This spring, I started writing about our elite problem: In 2020, the costs of globalization became very obvious & yet we reacted by avoiding criticism of the very elites that lead the propaganda of globalization & reap most of its rewards. We have refused so far even in comedy to equate cosmopolitan with super-spreader. I argued that this is quite a show of faith on our part—so I find it very strange that we do not take more pride in our obedience to our elites. Perhaps that is partly because our elites are rather hysterical & ever more eager to use the police power of the state, primarily wielded by corporations & social media tech corporations, against dissenters. But the fact itself that ordinary Americans now have to be understood as dissenters attracts attention to the overall obedience to institutions that are nakedly despotic. Everyone who wants to talk politics now knows there is much to be silent about, in fear, which was ordinarily said or done just a few years back. This silence was growing before the pandemic, but that was the first occasion for a far-reaching despotism, concealed only by the sentimental claim that the imperative of health demanded censorship. For enforcement, however, we had to rely on the weakness of any opposition to liberalism, or the inability to associate for political purposes. There are various ways to justify or excuse the apolitical cowardice of the times, but perhaps the most important one is that silence which is permeated by guilt—silence, not indignation, would be the proper answer to a moralistic despotism, according to this argument, because we have failed to achieve Progress: Freedom as we used to understand it was only a pretense that allowed injustice to thrive--the plague especially, but many other things besides, gives evidence that we deserve our suffering. The Progressive elites are not the problem—the reluctant, not to say reactionary, people—that's the problem.
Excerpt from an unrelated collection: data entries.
Lemma procedures_read s query : readable s -> exists l, procedures_for query s = Ok l.
Proof.
  intros [_ _ Hp]. unfold procedures_for. destruct (String.eqb _ ""); [by eexists|].
  assert (G : exists l, get_procedures (if blank query then "" else _infer_task_type query) true s = Ok l).
  { apply map_res_exists. intros row [Hin _]%newest_In%filter_In. by apply Hp. }
  destruct G as [l ->]. cbn [bind_res]. destruct l; [|by eexists].
  apply map_res_exists. intros row [Hin _]%firstn_In%newest_In%filter_In. by apply Hp.
Qed.

(** The index answers. *)
Definition index_answers (query_vec : Vec) (s : Store Vec Index) : Prop :=
  forall index, vec_memories s = Some index -> is_ok (index_nearest query_vec 5 index) = true.

(** The record of a fact of the store. *)
Definition from_fact (s : Store Vec Index) (r : MemoryRecord Vec) : Prop :=
  exists row vec, In row (semantic_memories s) /\ semantic_record row vec = Ok r.

Lemma ids_read s ids : readable s -> exists l, rows_of_ids (semantic_memories s) ids = Ok l /\ List.Forall (from_fact s) l.
Proof.
  intros [Hs _ _]. induction ids as [|i ids (l & IH & IHl)]; [by exists []|]. cbn [rows_of_ids].
  destruct (List.find _ _) as [row|] eqn:E; [|by exists l]. apply find_some in E as [Hin _].
  destruct (Hs row (Some (s_embedding row)) Hin) as [r Er]. rewrite Er. cbn [bind_res]. rewrite IH.
  exists (r :: l). split; [done|]. constructor; [|done]. by exists row, (Some (s_embedding row)).
Qed.

(** What the two searches find. *)
Lemma facts_found s v :
  readable s -> index_answers v s ->
  exists l, match vec_memories s with
            | Some index => _search_semantic_vec index v 5 s
            | None => _search_semantic_numpy v 5 s
            end = Ok l /\ List.Forall (from_fact s) l.
Proof.
  intros Hr Hi. destruct (vec_memories s) as [index|] eqn:E.
  - unfold _search_semantic_vec. specialize (Hi index E). destruct (index_nearest v 5 index) as [ids|]; [|done].
    by apply ids_read.
  - unfold _search_semantic_numpy. destruct (map_res_exists (scored_row v) (semantic_memories s)) as [scored Es].
    { intros row Hin. unfold scored_row. destruct (similarity_of v row) as [sim vec].
      destruct (rd_semantic _ Hr row vec Hin) as [r ->]. by eexists. }
    rewrite Es. eexists. split; [done|]. apply List.Forall_forall. intros r Hin.
    apply in_map_iff in Hin as ([sim r'] & <- & Hin%firstn_In%py_sorted_In).
    destruct (map_res_In _ _ _ _ Es Hin) as (row & Hrow & E'). unfold scored_row in E'.
    destruct (similarity_of v row) as [sim' vec]. apply bind_Ok in E' as (r'' & Er & [= _ <-]). by exists row, vec.
Qed.

(** *** Re-ranking *)

Lemma built_facts s row : built s -> In row (semantic_memories s) -> exists d, loads_or (s_metadata row) (PDict []) = Ok (PDict d).
Proof.
  intros Hb. revert row. induction Hb as [v|now c m s _ IH Hm|now r su o m s _ IH Hm|now t st ok m s _ IH Hm]; intros row; [done| |apply IH..].
  unfold store_semantic. destruct (embedder c) as [v|]; [|apply IH].
  intros Hin. assert (Hrow : In row (semantic_memories s) \/ s_metadata row = metadata_text m).
  { destruct (vec_memories s) as [index|]; [destruct (index_insert _ v index)|]; cbn in Hin; apply in_app_iff in Hin as [Hin|[<-|[]]]; by auto. }
  destruct Hrow as [Hrow| ->]; [by apply IH|]. rewrite loads_metadata by done. by eexists.
Qed.

(** The success a fact's metadata gives can be scored: it is not an integer beyond the floats. *)
Definition rankable (s : Store Vec Index) : Prop :=
  forall row d, In row (semantic_memories s) -> loads_or (s_metadata row) (PDict []) = Ok (PDict d) -> is_ok (_success_score d) = true.

Lemma floats_read l : map_res py_float (List.map PFloat l) = Ok l.
Proof. induction l as [|f l IH]; [done|]. cbn [List.map map_res]. by rewrite IH. Qed.

(** A candidate of a fact, what it is scored with, and its vector. *)
Lemma candidate_read s r : built s -> rankable s -> from_fact s r ->
  exists c, candidate_of r = Ok c /\ (forall R task now, exists m, scored_candidate exp R task (c, now) = Ok m) /\
    is_ok (_extract_embedding (Some c)) = true.
Proof.
  intros Hb Hr (row & vec & Hin & Er). destruct (built_facts s row Hb Hin) as [d Ed].
  unfold semantic_record in Er. rewrite Ed in Er. injection Er as <-. specialize (Hr row d Hin Ed).
  unfold candidate_of. cbn [m_metadata m_content m_created m_embedding].
  set (meta := dset _ _ d). set (c := (_ ++ _)%list). exists c. split; [reflexivity|].
  assert (Hm : _success_score meta = _success_score d) by (unfold _success_score, meta; by rewrite dget_dset_ne).
  assert (Es : dget c "similarity" (PFloat fzero) = PFloat one) by by destruct vec.
  assert (Ec : dget c "metadata" (PDict []) = PDict meta) by by destruct vec.
  split.
  - intros R task now. unfold scored_candidate, _compute_value. rewrite Es, Ec. cbn [py_float num_to_float bind_res py_dict].
    rewrite Hm. destruct (_success_score d) as [sc|]; [cbn [bind_res]|done].
    unfold meta at 1. rewrite dget_dset_eq. cbn [_recency_score or_neutral py_float num_to_float bind_res]. by eexists.
  - unfold _extract_embedding. destruct vec as [v|]; cbn; [|done]. by rewrite floats_read.
Qed.
(* ===== verification/Visualize.v ===== *)
(** * The pages of a trace: [visualize.py]

    The HTML of the dashboard and of the index of a trace site, as the strings the code
    concatenates, and the console views, as what they hand to rich: texts, without their
    styles and widths.  The em dash and the full block, which are not in the universe of
    characters, are parameters. *)
From Stdlib Require Import ZArith Lia String Ascii List Bool.
From stdpp Require Import base tactics list strings option.
From S2P Require Import Prelude PyStr StrFacts PyFloat PyVal.
Local Open Scope string_scope.
Local Open Scope Z_scope.

(** ** The graph *)

Record GraphEdge := { src : string; dst : string }.

Definition without_quotes (s : string) : string := concat_map_str (fun c => if Ascii.eqb c (chr 34) then "" else String c "") s.

Definition graph_mermaid (nodes : list string) (edges : list GraphEdge) (direction : string) : string :=
  join nl ((("flowchart " ++ direction)%string
            :: List.map (fun n => let safe := without_quotes n in "  " ++ safe ++ "[" ++ dq ++ safe ++ dq ++ "]") nodes)
           ++ List.map (fun e => "  " ++ src e ++ " --> " ++ dst e) edges) ++ nl.

(** ** Texts *)

(** [html.escape]. *)
Definition escape_char (c : ascii) : string :=
  if Ascii.eqb c "&" then "&amp;"
  else if Ascii.eqb c "<" then "&lt;"
  else if Ascii.eqb c ">" then "&gt;"
  else if Ascii.eqb c (chr 34) then "&quot;"
  else if Ascii.eqb c "'" then "&#x27;"
  else String c "".
Definition escape (s : string) : string := concat_map_str escape_char s.

Definition middle_dot : string := String (chr 183) "".

(** [(ts_ms - start_ms) / 1000.0] *)
Definition _duration_s (ts_ms start_ms : Z) : res float :=
  match float_of_int (ts_ms - start_ms) with
  | Some d => Ok (fmax fzero (fdiv d (float_of_Z 1000)))
  | None => Err (OverflowError "int too large to convert to float")
  end.

Definition nonempty (l : list string) : list string := List.filter (fun s => negb (String.eqb s "")) l.
Definition or_text (s dflt : string) : string := if String.eqb s "" then dflt else s.

Definition _event_label (event : dict) : string :=
  let kind := py_str (dget event "kind" (PStr "event")) in
  let data := dict_or_empty (dget event "data" (PDict [])) in
  let label := join " / " (nonempty [str_strip (dget data "name" (PStr "")); str_strip (dget data "phase" (PStr ""))]) in
  if negb (String.eqb label "") then kind ++ ": " ++ label
  else match data with [] => kind | _ => kind ++ ": " ++ str_prefix (json_dumps true (PDict data)) 120 end.

Definition _tool_label (result : dict) : string :=
  let tool := py_str (dget result "tool" (PStr "unknown")) in
  match dget result "exit_code" PNone with
  | PInt z => tool ++ " (exit=" ++ str_of_Z z ++ ")"
  | PBool b => tool ++ " (exit=" ++ py_str (PBool b) ++ ")"
  | _ => tool
  end.

(** ** Markup *)

(** A tag with the attribute [k="v"]. *)
Definition tag_with (name k v : string) : string := "<" ++ (name ++ " " ++ k ++ "=" ++ dq ++ v ++ dq) ++ ">".
Definition classed (name v : string) : string := tag_with name "class" v.

Definition _html_card (title body : string) : string :=
  classed "section" "card" ++ nl ++ "  <h2>" ++ escape title ++ "</h2>" ++ nl ++ body ++ nl ++ "</section>".

Definition style_lines : list string :=
  ["    :root { color-scheme: dark; }";
   "    body { margin: 0; background: #0f172a; color: #e2e8f0; font-family: Segoe UI, Arial, sans-serif; }";
   "    main { max-width: 1120px; margin: 0 auto; padding: 24px; display: grid; gap: 16px; }";
   "    .card { background: #111827; border: 1px solid #334155; border-radius: 12px; padding: 16px 18px; }";
   "    h1, h2 { margin: 0 0 12px; }";
   "    h1 { font-size: 1.35rem; }";
   "    h2 { font-size: 1.05rem; }";
   "    .summary, .items { list-style: none; padding: 0; margin: 0; display: grid; gap: 10px; }";
   "    .summary li { display: grid; gap: 4px; }";
   "    .items li { display: flex; gap: 12px; align-items: flex-start; padding-top: 8px; border-top: 1px solid #1f2937; }";
   "    .items li:first-child { border-top: 0; padding-top: 0; }";
   "    .stack { display: grid; gap: 4px; }";
   "    .muted { color: #94a3b8; }";
   "    .links { margin-left: auto; white-space: nowrap; }";
   "    .mono, pre { font-family: ui-monospace, SFMono-Regular, Consolas, monospace; }";
   "    .mono { min-width: 84px; color: #93c5fd; }";
   "    .badge { min-width: 44px; padding: 2px 8px; border-radius: 999px; font-size: 0.75rem; text-align: center; }";
   "    .badge.ok { background: #14532d; color: #bbf7d0; }";
   "    .badge.err { background: #7f1d1d; color: #fecaca; }";
   "    a { color: #93c5fd; text-decoration: none; }";
   "    a:hover { text-decoration: underline; }";
   "    pre { margin: 0; white-space: pre-wrap; overflow-x: auto; }"].

Definition mermaid_script : string :=
  tag_with "script" "type" "module" ++ nl ++
  "import mermaid from " ++ dq ++ "https://cdn.jsdelivr.net/npm/mermaid@11/dist/mermaid.esm.min.mjs" ++ dq ++ ";" ++ nl ++
  "mermaid.initialize({ startOnLoad: true, theme: " ++ dq ++ "neutral" ++ dq ++ " });" ++ nl ++ "</script>".

(** What comes before and after the body. *)
Definition document_head (title : string) : string :=
  "<!DOCTYPE html>" ++ nl ++ tag_with "html" "lang" "en" ++ nl ++ "<head>" ++ nl ++
  "  " ++ tag_with "meta" "charset" "utf-8" ++ nl ++
  "  " ++ tag_with "meta" "name" ("viewport" ++ dq ++ " content=" ++ dq ++ "width=device-width, initial-scale=1") ++ nl ++
  "  <title>" ++ escape title ++ "</title>" ++ nl ++
  "  <style>" ++ nl ++ join nl style_lines ++ nl ++ "  </style>" ++ nl ++
  "</head>" ++ nl ++ "<body>" ++ nl ++ "<main>" ++ nl.
Definition document_foot (include_mermaid : bool) : string :=
  nl ++ "</main>" ++ nl ++ (if include_mermaid then mermaid_script else "") ++ nl ++ "</body>" ++ nl ++ "</html>" ++ nl.

Definition _html_document (title body : string) (include_mermaid : bool) : string :=
  document_head title ++ body ++ document_foot include_mermaid.

Definition items (body : string) : string := classed "ul" "items" ++ nl ++ body ++ nl ++ "</ul>".
Definition summary_line (name value : string) : string := "  <li><strong>" ++ name ++ "</strong><span>" ++ value ++ "</span></li>".
Definition link (href text : string) : string := tag_with "a" "href" (escape href) ++ text ++ "</a>".

(** ** The dashboard *)

Definition section (d : dict) (k : string) : dict := dict_or_empty (dget d k (PDict [])).
(** [[e for e in d.get(k, []) if isinstance(e, dict)]]. *)
Definition dict_items (d : dict) (k : string) : res (list dict) := let! l := py_iter (dget d k (PList [])) in Ok (dicts_of l).

Definition timeline_item (start_ms : Z) (event : dict) : res string :=
  let! ts := py_int (dget event "ts_ms" (PInt start_ms)) in
  let! offset := _duration_s ts start_ms in
  Ok ("<li>" ++ classed "span" "mono" ++ "+" ++ format_fixed 2 offset ++ "s</span><span>" ++ escape (_event_label event) ++ "</span></li>").

Definition timeline_items (events : list dict) : res string :=
  match events with
  | [] => Ok "<li><span>No events captured.</span></li>"
  | first :: _ =>
      let! start_ms := py_int (dget first "ts_ms" (PInt 0)) in
      let! l := map_res (timeline_item start_ms) (last_n 24 events) in
      Ok (join nl l)
  end.

Definition tool_item (result : dict) : string :=
  let ok := truthy (dget result "ok" (PBool false)) in
  "<li>" ++ classed "span" ("badge " ++ (if ok then "ok" else "err")) ++ (if ok then "OK" else "ERR") ++ "</span><span>" ++
  escape (_tool_label result) ++ "</span></li>".

Definition tool_items (tool_results : list dict) : string :=
  match tool_results with
  | [] => "<li><span>No tool invocations captured.</span></li>"
  | _ => join nl (List.map tool_item (last_n 24 tool_results))
  end.

(** [mermaid_graph and mermaid_graph.strip()]. *)
Definition drawn (mermaid_graph : option string) : option string :=
  match mermaid_graph with Some g => if String.eqb (strip g) "" then None else Some (strip g) | None => None end.

Definition graph_body (mermaid_graph : option string) : string :=
  match drawn mermaid_graph with
  | Some g => classed "pre" "mermaid" ++ escape g ++ "</pre>"
  | None => "<p>No graph available.</p>"
  end.

Definition verdict (verification : dict) (k name : string) : list string :=
  if dhas k verification then [summary_line name (escape (if truthy (dget verification k (PBool false)) then "passed" else "failed"))] else [].

(** [isinstance(v, int) and v > 0]; a [bool] is an [int]. *)
Definition positive_text (v : pyval) : option string :=
  match v with PInt z => if 0 <? z then Some (str_of_Z z) else None | PBool true => Some "True" | _ => None end.

Definition checkpoint_parts (checkpoint : dict) : list string :=
  let thread := str_strip (dget checkpoint "thread_id" (PStr "")) in
  let latest := dget checkpoint "latest_checkpoint_id" PNone in
  let resume := dget checkpoint "resume_checkpoint_id" PNone in
  let id := str_strip (if truthy latest then latest else if truthy resume then resume else PStr "") in
  ((if String.eqb thread "" then [] else ["thread=" ++ thread]%string) ++ (if String.eqb id "" then [] else ["checkpoint=" ++ id]%string))%list.

Definition intent_of (payload : dict) : string :=
  match dget payload "intent" PNone with PStr s => if String.eqb (strip s) "" then "(pending)" else s | _ => "(pending)" end.
Definition run_id_of (payload : dict) : string :=
  match dget payload "run_id" PNone with PStr s => strip s | _ => "(not captured)" end.

Definition approval_history_of (approval : dict) : list dict :=
  match dget approval "history" (PList []) with PList l => dicts_of l | _ => [] end.

Definition option_lines {A : Type} (o : option A) (f : A -> string) : list string := match o with Some a => [f a] | None => [] end.
(** A text that is present and not empty. *)
Definition given (o : option string) : option string := match o with Some s => if String.eqb s "" then None else Some s | None => None end.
Globalization means that all ways of life will eventually coincide, so it is of special concern to us to see in what ways America & China are growing alike. Censorship & the imposition in America of a class system based on conformism to elite opinion are obvious resemblances, to the people on the receiving end of the police power of the state. Those who inflict this despotism aren't nearly as open, nor perhaps as clear-eyed as those who incur it. But before all this, the great hope was that China was becoming like America, capitalist & accordingly wealthy. It's hard to say to what extent that hope was fulfilled or dashed, partly because globalization has done next to nothing to solve the problem of language, a barrier between the nations of the world, as serious now as ever; accordingly, we know very little about what happens in China, most of it from either the Chinese state or liberal elites, or the international institutions where the two meet. What we do know is that the expectations of trans-political friendship that animated post-Cold War American politics have been dashed. China is isolating itself from America. Because of China, there is no more internet—we have national intranets instead in more & more parts of the world. America & China most resemble then in the case of technological corporations & the enormous wealth they create, including a new class of oligarchs. This is the other reason it's hard to say whether globalization is proving a success or failure—China is imitating America very successfully in technology & perhaps surpassing it, too. Even as enemies, the two are strangely alike. Perhaps globalization is still advancing, but toward a state its votaries would neither recognize nor like.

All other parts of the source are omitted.